(** X6. However a request settles, the rest of [checkUsername] leaves
    [loading] false and the input as it is, and it changes the history or
    the store only when the response has a status in 200..299 and a body
    that is JSON other than [null], and [saveToHistory] returns. *)
Theorem settlement_frame
    (trimmed : jsstring) (s : State) (res : fetch_settlement) (now : jsstring) :
  let s' := after_fetch trimmed s res now in
  s_loading s' = false
  /\ s_username s' = s_username s
  /\ (s_history s' <> s_history s \/ localStorage s' <> localStorage s ->
      exists status data entry u st,
        res = FetchResponse status (JsonValue data)
        /\ ok status = true
        /\ data <> JNull
        /\ username entry = trimmed /\ checkedAt entry = now
        /\ saveToHistory entry (localStorage s) = Normal (u, st)
        /\ s_history s' = JArr u /\ localStorage s' = st).
Proof.
  unfold after_fetch.
  destruct res as [reason|status [reason|data]].
  - repeat split. intros [H|H]; now elim H.
  - destruct (ok status); cbn [negb]; repeat split; intros [H|H]; now elim H.
  - destruct (ok status) eqn:Hok; cbn [negb].
    2: { repeat split; intros [H|H]; now elim H. }
    destruct (read_exists data) as [ex|err] eqn:R.
    2: { repeat split; intros [H|H]; now elim H. }
    set (entry := {| username := trimmed; available := negb (truthy ex);
                     checkedAt := now |}).
    change (localStorage (setResult (Some entry) s)) with (localStorage s).
    destruct (saveToHistory entry (localStorage s)) as [[u st]|err] eqn:S.
    2: { repeat split; intros [H|H]; now elim H. }
    repeat split. intros _. exists status, data, entry, u, st.
    repeat split; try assumption.
    intros ->. discriminate.
Qed.

Lemma VALIDATION_MESSAGE_shown : at_end VALIDATION_MESSAGE = false.
Proof. reflexivity. Qed.

(** X7. After a request has settled exactly one of the two banners is
    shown, provided no error with an empty message is involved. *)
Theorem one_banner_after_settlement
    (trimmed : jsstring) (s : State) (res : fetch_settlement) (now : jsstring) :
  (forall e, native_message e <> []) ->
  res <> FetchRejected (ErrorInstance []) ->
  (forall status, res <> FetchResponse status (JsonRejected (ErrorInstance []))) ->
  let s' := after_fetch trimmed s res now in
  xorb (error_shown s') (result_shown s') = true.
Proof.
  intros Hn H1 H2.
  assert (F : forall message st, message <> [] ->
            xorb (error_shown (catch (ErrorInstance message) st))
                 (result_shown (catch (ErrorInstance message) st)) = true).
  { intros message st Hm. unfold result_shown, error_shown. cbn.
    destruct message; [now elim Hm|]. cbn. now destruct (s_result st). }
  assert (G : forall st, xorb (error_shown (catch NotAnError st))
                              (result_shown (catch NotAnError st)) = true).
  { intros st. unfold result_shown, error_shown. cbn. now destruct (s_result st). }
  unfold after_fetch.
  destruct res as [[message|]|status [[message|]|data]]; cbn zeta.
  - apply F. intros ->. now elim H1.
  - apply G.
  - destruct (ok status); cbn [negb].
    + apply F. intros ->. now elim (H2 status).
    + apply F. discriminate.
  - destruct (ok status); cbn [negb]; [apply G|apply F; discriminate].
  - destruct (ok status); cbn [negb]; [|apply F; discriminate].
    destruct (read_exists data) as [ex|err]; [|apply F, Hn].
    destruct (saveToHistory _ _) as [[u st]|err]; [|apply F, Hn].
    unfold result_shown, error_shown. cbn.
    destruct (s_error s) as [[|c m]|]; reflexivity.
Qed.

End HandlerFacts.

(** ** Sessions *)

Section SessionFacts.
Context {host : Host}.

Lemma session_invariant (P : running -> Prop) :
  (forall act a, P a -> P (react act a)) ->
  forall acts a, P a -> P (session acts a).
Proof.
  intros Step acts. unfold session.
  induction acts as [|act acts IH]; intros a H; simpl; [exact H|].
  apply IH, Step, H.
Qed.

Lemma session_app (x y : list action) (a : running) :
  session (x ++ y) a = session y (session x a).
Proof. apply fold_left_app. Qed.

(** What a handler that calls [checkUsername] does to a session. *)
Lemma perform_check (nameOverride : option jsstring) (s0 : State) (a : running) :
  let trimmed := trim (name_or_input nameOverride s0) in
  let a' := perform (checkUsername nameOverride s0) trimmed a in
  s_history (ui a') = s_history s0
  /\ localStorage (ui a') = localStorage s0
  /\ ((inflight a' = inflight a /\ requests a' = requests a)
      \/ (acceptable_identifier trimmed
          /\ inflight a' = inflight a ++ [trimmed]
          /\ requests a' = requests a ++ [request_url trimmed])).
Proof.
  cbv zeta.
  destruct (checkUsername_cases nameOverride s0) as [[_ E]|[(_ & _ & E)|(H & E)]];
    rewrite E; cbn [perform ui inflight requests].
  - repeat split. now left.
  - repeat split. now left.
  - split; [reflexivity|]. split; [reflexivity|]. right.
    split; [exact H|]. split; reflexivity.
Qed.

(** What one event does to a session: a handler that leaves history and
    store alone and may issue one request for a valid name, a clearing, or
    a settlement of a request in flight. *)
Lemma react_cases (act : action) (a : running) :
  let a' := react act a in
  (s_history (ui a') = s_history (ui a)
   /\ localStorage (ui a') = localStorage (ui a)
   /\ ((inflight a' = inflight a /\ requests a' = requests a)
       \/ exists trimmed, acceptable_identifier trimmed
            /\ inflight a' = inflight a ++ [trimmed]
            /\ requests a' = requests a ++ [request_url trimmed]))
  \/ (ui a' = clearHistory (ui a)
      /\ inflight a' = inflight a /\ requests a' = requests a)
  \/ (exists i trimmed res now,
        nth_error (inflight a) i = Some trimmed
        /\ ui a' = after_fetch trimmed (ui a) res now
        /\ inflight a' = remove_nth i (inflight a)
        /\ requests a' = requests a).
Proof.
  cbv zeta.
  assert (Same : forall a0 : running,
            s_history (ui a0) = s_history (ui a0)
            /\ localStorage (ui a0) = localStorage (ui a0)
            /\ ((inflight a0 = inflight a0 /\ requests a0 = requests a0)
                \/ exists trimmed, acceptable_identifier trimmed
                     /\ inflight a0 = inflight a0 ++ [trimmed]
                     /\ requests a0 = requests a0 ++ [request_url trimmed]))
    by (intros; repeat split; now left).
  assert (Check : forall nameOverride s0,
            s_history s0 = s_history (ui a) ->
            localStorage s0 = localStorage (ui a) ->
            let a' := perform (checkUsername nameOverride s0)
                              (trim (name_or_input nameOverride s0)) a in
            s_history (ui a') = s_history (ui a)
            /\ localStorage (ui a') = localStorage (ui a)
            /\ ((inflight a' = inflight a /\ requests a' = requests a)
                \/ exists trimmed, acceptable_identifier trimmed
                     /\ inflight a' = inflight a ++ [trimmed]
                     /\ requests a' = requests a ++ [request_url trimmed])).
  { intros nameOverride s0 Eh Es. cbv zeta.
    destruct (perform_check nameOverride s0 a) as (A & B & C).
    rewrite A, B. repeat split; try assumption.
    destruct C as [C|(C1 & C2 & C3)]; [now left|right; eauto]. }
  destruct act as [value|pressed| |h| |i res now]; cbn [react].
  - left. cbn. repeat split. now left.
  - left. unfold handleKeyDown. destruct (jsstring_eqb pressed (js "Enter")).
    + apply (Check None (ui a)); reflexivity.
    + destruct a; cbn. repeat split. now left.
  - left. unfold clickCheck. destruct (button_disabled (ui a)).
    + destruct a; cbn. repeat split. now left.
    + apply (Check None (ui a)); reflexivity.
  - left. unfold handleHistoryClick.
    apply (Check (Some (username h)) (setUsername (username h) (ui a))); reflexivity.
  - right. left. cbn. repeat split.
  - destruct (nth_error (inflight a) i) as [trimmed|] eqn:E.
    + right. right. exists i, trimmed, res, now. cbn. repeat split. exact E.
    + left. apply Same.
Qed.

Lemma Forall_remove_nth {A} (P : A -> Prop) (i : nat) (l : list A) :
  Forall P l -> Forall P (remove_nth i l).
Proof.
  revert i; induction l as [|x l IH]; intros i H; [destruct i; exact H|].
  inversion H; subst. destruct i; simpl; auto.
Qed.

Lemma In_remove_nth {A} (i : nat) (l : list A) (x : A) :
  In x (remove_nth i l) -> In x l.
Proof.
  revert i; induction l as [|y l IH]; intros i; [destruct i; exact (fun H => H)|].
  destruct i; simpl; [auto|]. intros [H|H]; eauto.
Qed.

(** Only valid names are ever in flight. *)
Lemma inflight_acceptable (act : action) (a : running) :
  Forall acceptable_identifier (inflight a) ->
  Forall acceptable_identifier (inflight (react act a)).
Proof.
  intros H.
  destruct (react_cases act a)
    as [(_ & _ & [[-> _]|(t & Ht & -> & _)])|[(_ & -> & _)|(i & t & res & now & _ & _ & -> & _)]].
  - exact H.
  - apply Forall_app. split; [exact H|]. now constructor.
  - exact H.
  - now apply Forall_remove_nth.
Qed.

Lemma consistent_frame (s s' : State) :
  s_history s' = s_history s -> localStorage s' = localStorage s ->
  consistent s -> consistent s'.
Proof. intros Eh Es (l & A & B & C). exists l. now rewrite Eh, Es. Qed.

Lemma consistent_clearHistory (s : State) : consistent (clearHistory s).
Proof.
  exists []. repeat split; try reflexivity.
  - unfold MAX_HISTORY. simpl. lia.
  - constructor.
  - constructor.
Qed.

Lemma wellformed_updated (e : CheckResult) (l : list CheckResult) :
  acceptable_identifier (username e) ->
  wellformed_history l -> wellformed_history (updated e l).
Proof.
  intros He (_ & D & F). repeat split.
  - apply updated_length.
  - now apply updated_NoDup.
  - unfold updated. apply Forall_forall. intros h Hin.
    assert (Hin' : In h (e :: filtered e l)).
    { rewrite <- (firstn_skipn MAX_HISTORY (e :: filtered e l)).
      apply in_or_app. now left. }
    destruct Hin' as [<-|Hin']; [exact He|].
    unfold filtered in Hin'. apply filter_In in Hin' as [Hin' _].
    rewrite Forall_forall in F. now apply F.
Qed.

(** How the rest of [checkUsername] leaves history and store. *)
Lemma after_fetch_outcome
    (trimmed : jsstring) (s : State) (res : fetch_settlement) (now : jsstring) :
  let s' := after_fetch trimmed s res now in
  (s_history s' = s_history s /\ localStorage s' = localStorage s)
  \/ exists flag u st,
       saveToHistory {| username := trimmed; available := flag; checkedAt := now |}
                     (localStorage s) = Normal (u, st)
       /\ s_history s' = JArr u /\ localStorage s' = st.
Proof.
  unfold after_fetch.
  destruct res as [reason|status [reason|data]]; [now left| |].
  - destruct (ok status); now left.
  - destruct (ok status); cbn [negb]; [|now left].
    destruct (read_exists data) as [ex|err]; [|now left].
    set (entry := {| username := trimmed; available := negb (truthy ex);
                     checkedAt := now |}).
    change (localStorage (setResult (Some entry) s)) with (localStorage s).
    destruct (saveToHistory entry (localStorage s)) as [[u st]|err] eqn:S; [|now left].
    right. exists (negb (truthy ex)), u, st. repeat split. exact S.
Qed.

Lemma consistent_after_fetch
    (trimmed : jsstring) (s : State) (res : fetch_settlement) (now : jsstring) :
  acceptable_identifier trimmed -> consistent s ->
  consistent (after_fetch trimmed s res now).
Proof.
  intros Ht C.
  destruct (after_fetch_outcome trimmed s res now) as [[Eh Es]|(flag & u & st & S & Eh & Es)].
  - exact (consistent_frame _ _ Eh Es C).
  - destruct C as (l & A & B & W).
    set (entry := {| username := trimmed; available := flag; checkedAt := now |}) in *.
    rewrite (saveToHistory_entries entry l _ B) in S.
    assert (Eu : u = map entry_json (updated entry l)) by congruence.
    assert (Est : st = Some (JSON_stringify (JArr (map entry_json (updated entry l)))))
      by congruence.
    exists (updated entry l).
    split; [now rewrite Eh, Eu|]. split.
    + rewrite Es, Est. apply loadHistory_saved.
    + now apply wellformed_updated.
Qed.

Lemma consistent_react (act : action) (a : running) :
  Forall acceptable_identifier (inflight a) ->
  consistent (ui a) -> consistent (ui (react act a)).
Proof.
  intros F C.
  destruct (react_cases act a)
    as [(Eh & Es & _)|[(-> & _)|(i & t & res & now & Ei & -> & _)]].
  - exact (consistent_frame _ _ Eh Es C).
  - apply consistent_clearHistory.
  - apply consistent_after_fetch; [|exact C].
    rewrite Forall_forall in F. apply F. now apply nth_error_In in Ei.
Qed.

Lemma session_inflight_acceptable (acts : list action) (a : running) :
  Forall acceptable_identifier (inflight a) ->
  Forall acceptable_identifier (inflight (session acts a)).
Proof.
  apply (session_invariant (fun a => Forall acceptable_identifier (inflight a))).
  intros act a0. apply inflight_acceptable.
Qed.

Lemma session_consistent (acts : list action) (a : running) :
  Forall acceptable_identifier (inflight a) -> consistent (ui a) ->
  consistent (ui (session acts a)).
Proof.
  intros F C.
  apply (session_invariant
           (fun a => Forall acceptable_identifier (inflight a) /\ consistent (ui a)));
    [|now split].
  intros act a0 [F0 C0]. split; [now apply inflight_acceptable|now apply consistent_react].
Qed.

What you will do – If a line in the entries above holds the word "xorb", count it; then report the total alone.

Response – 3